• _To do_: Go through the data and copy each line where the string "appends" appears.

------------

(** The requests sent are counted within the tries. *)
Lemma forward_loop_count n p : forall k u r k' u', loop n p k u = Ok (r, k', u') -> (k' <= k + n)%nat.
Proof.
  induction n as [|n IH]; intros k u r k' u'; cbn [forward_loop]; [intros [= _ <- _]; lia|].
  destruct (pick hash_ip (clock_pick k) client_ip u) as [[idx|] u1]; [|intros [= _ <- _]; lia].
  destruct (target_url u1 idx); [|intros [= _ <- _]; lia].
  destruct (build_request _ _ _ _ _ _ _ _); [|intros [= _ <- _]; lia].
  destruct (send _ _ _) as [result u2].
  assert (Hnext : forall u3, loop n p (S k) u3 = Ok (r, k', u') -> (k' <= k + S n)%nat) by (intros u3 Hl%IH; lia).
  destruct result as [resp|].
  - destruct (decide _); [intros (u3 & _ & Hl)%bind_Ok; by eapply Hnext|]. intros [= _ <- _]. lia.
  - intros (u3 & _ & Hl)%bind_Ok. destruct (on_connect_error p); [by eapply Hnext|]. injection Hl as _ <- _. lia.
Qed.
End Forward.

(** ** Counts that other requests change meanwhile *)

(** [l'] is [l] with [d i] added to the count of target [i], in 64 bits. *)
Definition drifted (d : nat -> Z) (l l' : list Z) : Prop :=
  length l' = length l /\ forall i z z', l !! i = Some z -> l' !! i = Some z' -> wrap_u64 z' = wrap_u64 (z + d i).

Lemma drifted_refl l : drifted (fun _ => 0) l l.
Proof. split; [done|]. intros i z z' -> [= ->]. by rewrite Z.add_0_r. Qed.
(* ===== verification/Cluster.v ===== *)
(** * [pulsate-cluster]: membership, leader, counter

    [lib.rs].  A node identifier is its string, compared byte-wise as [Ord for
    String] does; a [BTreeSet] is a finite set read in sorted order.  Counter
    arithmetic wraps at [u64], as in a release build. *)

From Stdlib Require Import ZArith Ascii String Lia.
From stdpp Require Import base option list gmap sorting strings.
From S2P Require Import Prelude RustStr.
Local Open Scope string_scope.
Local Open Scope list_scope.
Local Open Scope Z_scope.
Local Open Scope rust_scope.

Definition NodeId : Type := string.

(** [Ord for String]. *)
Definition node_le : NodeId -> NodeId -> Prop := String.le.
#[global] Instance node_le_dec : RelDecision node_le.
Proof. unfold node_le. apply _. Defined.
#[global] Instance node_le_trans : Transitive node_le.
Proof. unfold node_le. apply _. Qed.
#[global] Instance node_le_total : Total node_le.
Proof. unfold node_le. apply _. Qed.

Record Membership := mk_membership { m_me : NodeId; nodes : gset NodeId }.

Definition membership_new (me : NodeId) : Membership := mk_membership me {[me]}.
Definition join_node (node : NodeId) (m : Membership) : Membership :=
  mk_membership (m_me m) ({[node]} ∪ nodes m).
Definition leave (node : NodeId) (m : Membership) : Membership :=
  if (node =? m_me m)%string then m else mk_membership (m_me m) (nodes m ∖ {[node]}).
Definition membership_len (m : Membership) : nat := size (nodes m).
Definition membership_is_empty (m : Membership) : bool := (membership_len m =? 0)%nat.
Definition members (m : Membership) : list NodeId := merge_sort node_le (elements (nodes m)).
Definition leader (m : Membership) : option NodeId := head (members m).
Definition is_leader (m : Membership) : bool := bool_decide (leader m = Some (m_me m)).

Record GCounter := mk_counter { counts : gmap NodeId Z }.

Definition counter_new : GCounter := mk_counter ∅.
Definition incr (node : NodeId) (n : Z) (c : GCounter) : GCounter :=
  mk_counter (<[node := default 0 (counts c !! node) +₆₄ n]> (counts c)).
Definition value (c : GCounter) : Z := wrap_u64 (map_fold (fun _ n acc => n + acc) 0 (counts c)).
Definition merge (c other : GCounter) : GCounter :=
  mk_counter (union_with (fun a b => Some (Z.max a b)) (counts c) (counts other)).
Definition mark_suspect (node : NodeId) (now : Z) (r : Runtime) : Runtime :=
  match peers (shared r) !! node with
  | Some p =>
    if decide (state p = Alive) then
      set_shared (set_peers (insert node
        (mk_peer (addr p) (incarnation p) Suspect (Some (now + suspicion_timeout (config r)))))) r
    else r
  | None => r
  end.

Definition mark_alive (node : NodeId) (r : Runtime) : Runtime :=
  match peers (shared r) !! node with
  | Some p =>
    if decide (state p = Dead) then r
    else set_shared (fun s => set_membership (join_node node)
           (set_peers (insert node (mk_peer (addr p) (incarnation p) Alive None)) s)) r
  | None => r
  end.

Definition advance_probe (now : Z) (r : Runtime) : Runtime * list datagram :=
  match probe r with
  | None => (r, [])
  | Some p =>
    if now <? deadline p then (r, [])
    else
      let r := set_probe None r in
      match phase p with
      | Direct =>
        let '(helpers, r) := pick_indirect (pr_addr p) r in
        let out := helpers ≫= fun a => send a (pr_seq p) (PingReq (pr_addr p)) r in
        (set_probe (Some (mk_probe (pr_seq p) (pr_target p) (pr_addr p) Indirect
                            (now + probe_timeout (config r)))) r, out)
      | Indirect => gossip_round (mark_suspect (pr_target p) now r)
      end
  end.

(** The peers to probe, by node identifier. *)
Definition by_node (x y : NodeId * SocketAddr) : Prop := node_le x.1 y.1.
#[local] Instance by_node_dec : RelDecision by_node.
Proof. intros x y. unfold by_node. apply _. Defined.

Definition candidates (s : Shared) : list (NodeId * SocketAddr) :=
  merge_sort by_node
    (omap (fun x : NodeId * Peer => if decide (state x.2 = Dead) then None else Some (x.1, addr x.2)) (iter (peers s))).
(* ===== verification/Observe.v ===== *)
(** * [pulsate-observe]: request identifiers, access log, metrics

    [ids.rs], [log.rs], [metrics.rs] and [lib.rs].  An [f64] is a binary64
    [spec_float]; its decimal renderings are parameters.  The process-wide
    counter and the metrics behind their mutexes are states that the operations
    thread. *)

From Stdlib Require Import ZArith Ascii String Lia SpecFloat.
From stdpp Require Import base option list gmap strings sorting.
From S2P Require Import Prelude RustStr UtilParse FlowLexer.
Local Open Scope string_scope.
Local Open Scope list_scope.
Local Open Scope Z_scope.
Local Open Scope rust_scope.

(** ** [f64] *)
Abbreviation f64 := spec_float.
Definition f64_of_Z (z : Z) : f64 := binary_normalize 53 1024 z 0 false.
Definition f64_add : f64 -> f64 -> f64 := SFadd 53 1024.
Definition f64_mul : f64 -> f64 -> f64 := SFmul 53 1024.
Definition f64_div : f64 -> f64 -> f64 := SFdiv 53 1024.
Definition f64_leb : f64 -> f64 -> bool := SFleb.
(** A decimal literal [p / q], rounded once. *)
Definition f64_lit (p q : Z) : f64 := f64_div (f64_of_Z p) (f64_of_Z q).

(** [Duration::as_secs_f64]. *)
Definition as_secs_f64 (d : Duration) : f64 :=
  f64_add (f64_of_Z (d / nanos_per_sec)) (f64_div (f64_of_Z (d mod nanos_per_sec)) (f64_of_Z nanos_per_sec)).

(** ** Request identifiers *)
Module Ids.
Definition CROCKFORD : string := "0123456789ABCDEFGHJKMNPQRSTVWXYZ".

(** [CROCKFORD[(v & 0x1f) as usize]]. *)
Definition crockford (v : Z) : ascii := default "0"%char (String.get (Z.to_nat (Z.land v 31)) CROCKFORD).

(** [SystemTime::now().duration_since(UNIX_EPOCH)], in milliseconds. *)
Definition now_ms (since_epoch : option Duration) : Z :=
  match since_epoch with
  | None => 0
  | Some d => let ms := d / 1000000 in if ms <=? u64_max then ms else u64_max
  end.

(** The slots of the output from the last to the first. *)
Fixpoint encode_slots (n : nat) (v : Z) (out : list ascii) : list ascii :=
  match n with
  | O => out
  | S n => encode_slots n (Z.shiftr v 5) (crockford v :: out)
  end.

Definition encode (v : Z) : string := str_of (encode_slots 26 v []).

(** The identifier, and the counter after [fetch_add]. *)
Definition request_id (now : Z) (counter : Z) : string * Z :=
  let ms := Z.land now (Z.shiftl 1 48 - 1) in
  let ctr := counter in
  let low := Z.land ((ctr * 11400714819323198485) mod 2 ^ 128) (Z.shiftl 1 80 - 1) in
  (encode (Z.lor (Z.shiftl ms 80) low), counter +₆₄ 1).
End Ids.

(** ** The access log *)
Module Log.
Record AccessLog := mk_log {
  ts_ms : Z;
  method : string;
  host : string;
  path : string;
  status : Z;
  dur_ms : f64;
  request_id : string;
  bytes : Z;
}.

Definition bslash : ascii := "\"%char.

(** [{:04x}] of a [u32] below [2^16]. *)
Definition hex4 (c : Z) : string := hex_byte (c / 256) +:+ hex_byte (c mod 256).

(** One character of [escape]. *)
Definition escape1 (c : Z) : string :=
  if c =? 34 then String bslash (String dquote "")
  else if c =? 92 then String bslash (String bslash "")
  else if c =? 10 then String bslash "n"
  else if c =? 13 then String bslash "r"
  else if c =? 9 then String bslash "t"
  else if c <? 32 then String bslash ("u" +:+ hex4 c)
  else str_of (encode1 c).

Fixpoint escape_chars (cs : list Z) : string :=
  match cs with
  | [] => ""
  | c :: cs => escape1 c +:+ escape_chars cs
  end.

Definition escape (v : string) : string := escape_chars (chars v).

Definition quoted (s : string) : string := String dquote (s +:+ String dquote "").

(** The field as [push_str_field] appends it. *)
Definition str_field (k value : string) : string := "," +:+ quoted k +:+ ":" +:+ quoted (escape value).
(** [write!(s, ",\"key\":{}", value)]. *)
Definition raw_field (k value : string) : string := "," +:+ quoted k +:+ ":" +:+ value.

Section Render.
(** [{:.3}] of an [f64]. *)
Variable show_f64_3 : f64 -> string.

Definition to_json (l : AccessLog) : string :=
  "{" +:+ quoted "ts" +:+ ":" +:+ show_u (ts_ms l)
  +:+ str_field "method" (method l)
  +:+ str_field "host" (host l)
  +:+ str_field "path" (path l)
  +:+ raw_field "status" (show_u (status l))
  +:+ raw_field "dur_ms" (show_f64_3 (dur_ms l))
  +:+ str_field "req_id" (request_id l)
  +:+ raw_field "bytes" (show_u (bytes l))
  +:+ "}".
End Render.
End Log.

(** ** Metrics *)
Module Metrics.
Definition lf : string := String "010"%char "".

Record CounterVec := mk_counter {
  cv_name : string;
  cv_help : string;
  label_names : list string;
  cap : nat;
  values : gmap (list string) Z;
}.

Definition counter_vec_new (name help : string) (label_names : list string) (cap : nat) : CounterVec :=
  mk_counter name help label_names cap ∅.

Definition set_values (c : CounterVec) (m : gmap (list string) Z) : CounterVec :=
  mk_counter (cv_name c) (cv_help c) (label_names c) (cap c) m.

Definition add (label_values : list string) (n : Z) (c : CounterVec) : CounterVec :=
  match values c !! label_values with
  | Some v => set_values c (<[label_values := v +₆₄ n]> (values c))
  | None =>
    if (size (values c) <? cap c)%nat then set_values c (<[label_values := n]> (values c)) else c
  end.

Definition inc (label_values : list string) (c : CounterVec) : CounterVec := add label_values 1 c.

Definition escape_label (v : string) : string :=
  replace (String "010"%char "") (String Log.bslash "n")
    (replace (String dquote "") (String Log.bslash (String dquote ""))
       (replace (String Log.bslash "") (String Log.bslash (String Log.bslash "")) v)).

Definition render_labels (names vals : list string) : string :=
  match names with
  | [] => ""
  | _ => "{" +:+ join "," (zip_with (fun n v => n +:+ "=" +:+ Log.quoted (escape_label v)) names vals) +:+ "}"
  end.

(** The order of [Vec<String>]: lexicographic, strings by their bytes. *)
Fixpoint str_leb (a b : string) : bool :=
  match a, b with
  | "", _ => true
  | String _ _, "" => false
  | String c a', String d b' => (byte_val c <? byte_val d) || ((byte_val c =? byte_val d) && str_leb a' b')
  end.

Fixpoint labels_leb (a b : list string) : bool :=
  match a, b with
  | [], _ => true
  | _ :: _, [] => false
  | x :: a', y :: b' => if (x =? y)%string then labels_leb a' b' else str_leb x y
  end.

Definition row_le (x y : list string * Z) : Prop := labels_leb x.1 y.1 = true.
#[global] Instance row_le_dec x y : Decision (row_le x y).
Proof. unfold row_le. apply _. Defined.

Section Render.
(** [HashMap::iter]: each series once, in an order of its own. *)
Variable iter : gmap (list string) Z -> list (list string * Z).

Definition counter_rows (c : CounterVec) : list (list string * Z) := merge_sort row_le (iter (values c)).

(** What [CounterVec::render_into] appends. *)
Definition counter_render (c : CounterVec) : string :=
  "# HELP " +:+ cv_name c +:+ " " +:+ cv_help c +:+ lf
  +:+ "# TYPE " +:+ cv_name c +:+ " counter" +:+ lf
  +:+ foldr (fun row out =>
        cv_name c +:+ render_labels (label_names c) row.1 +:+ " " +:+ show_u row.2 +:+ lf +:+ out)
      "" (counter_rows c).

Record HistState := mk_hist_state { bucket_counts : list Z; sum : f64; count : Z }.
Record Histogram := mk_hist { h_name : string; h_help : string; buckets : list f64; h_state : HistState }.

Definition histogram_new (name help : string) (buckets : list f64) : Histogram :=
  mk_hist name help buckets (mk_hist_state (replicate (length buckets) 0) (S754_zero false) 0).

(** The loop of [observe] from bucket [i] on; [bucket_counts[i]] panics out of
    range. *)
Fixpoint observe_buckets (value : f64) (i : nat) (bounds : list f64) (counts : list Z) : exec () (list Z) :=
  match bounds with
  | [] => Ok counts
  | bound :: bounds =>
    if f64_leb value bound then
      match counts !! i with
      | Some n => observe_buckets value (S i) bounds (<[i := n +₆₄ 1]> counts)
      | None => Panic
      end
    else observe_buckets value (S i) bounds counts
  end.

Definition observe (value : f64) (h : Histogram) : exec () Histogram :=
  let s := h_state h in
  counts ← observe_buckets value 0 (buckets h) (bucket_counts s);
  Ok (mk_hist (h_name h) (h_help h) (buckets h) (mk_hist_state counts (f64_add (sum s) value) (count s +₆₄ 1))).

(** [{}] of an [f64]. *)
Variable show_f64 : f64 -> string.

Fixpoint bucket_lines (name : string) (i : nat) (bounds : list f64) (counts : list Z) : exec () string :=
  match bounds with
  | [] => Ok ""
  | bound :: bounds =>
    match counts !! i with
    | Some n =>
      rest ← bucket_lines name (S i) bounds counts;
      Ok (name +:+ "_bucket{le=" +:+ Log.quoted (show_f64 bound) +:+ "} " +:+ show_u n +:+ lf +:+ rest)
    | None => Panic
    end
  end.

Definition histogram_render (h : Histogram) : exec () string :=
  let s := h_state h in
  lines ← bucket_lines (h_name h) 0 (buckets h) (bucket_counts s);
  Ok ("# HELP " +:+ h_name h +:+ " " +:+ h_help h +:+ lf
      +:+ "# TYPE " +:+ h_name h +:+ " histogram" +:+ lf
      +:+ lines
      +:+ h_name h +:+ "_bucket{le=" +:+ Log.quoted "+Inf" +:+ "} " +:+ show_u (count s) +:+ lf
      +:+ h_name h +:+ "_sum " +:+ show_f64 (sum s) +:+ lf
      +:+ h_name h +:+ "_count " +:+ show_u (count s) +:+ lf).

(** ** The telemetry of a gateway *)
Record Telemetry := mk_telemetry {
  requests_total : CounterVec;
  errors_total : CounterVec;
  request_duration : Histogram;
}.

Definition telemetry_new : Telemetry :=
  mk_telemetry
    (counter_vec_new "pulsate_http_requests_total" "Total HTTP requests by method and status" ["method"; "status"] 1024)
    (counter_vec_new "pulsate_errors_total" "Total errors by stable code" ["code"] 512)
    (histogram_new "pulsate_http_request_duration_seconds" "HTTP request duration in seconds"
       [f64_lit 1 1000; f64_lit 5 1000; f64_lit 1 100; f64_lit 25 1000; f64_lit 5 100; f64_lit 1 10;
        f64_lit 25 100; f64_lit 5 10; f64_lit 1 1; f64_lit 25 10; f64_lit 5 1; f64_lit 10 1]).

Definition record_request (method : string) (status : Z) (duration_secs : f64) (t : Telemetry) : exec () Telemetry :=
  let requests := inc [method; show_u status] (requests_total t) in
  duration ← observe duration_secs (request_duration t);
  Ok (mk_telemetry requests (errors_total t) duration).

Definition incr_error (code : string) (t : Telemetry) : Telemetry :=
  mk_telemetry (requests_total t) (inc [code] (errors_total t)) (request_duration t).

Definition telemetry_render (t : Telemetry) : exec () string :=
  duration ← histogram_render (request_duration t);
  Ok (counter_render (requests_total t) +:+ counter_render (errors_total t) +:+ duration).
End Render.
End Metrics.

------------

• _Task solution_:
(** The field as [push_str_field] appends it. *)
(** What [CounterVec::render_into] appends. *)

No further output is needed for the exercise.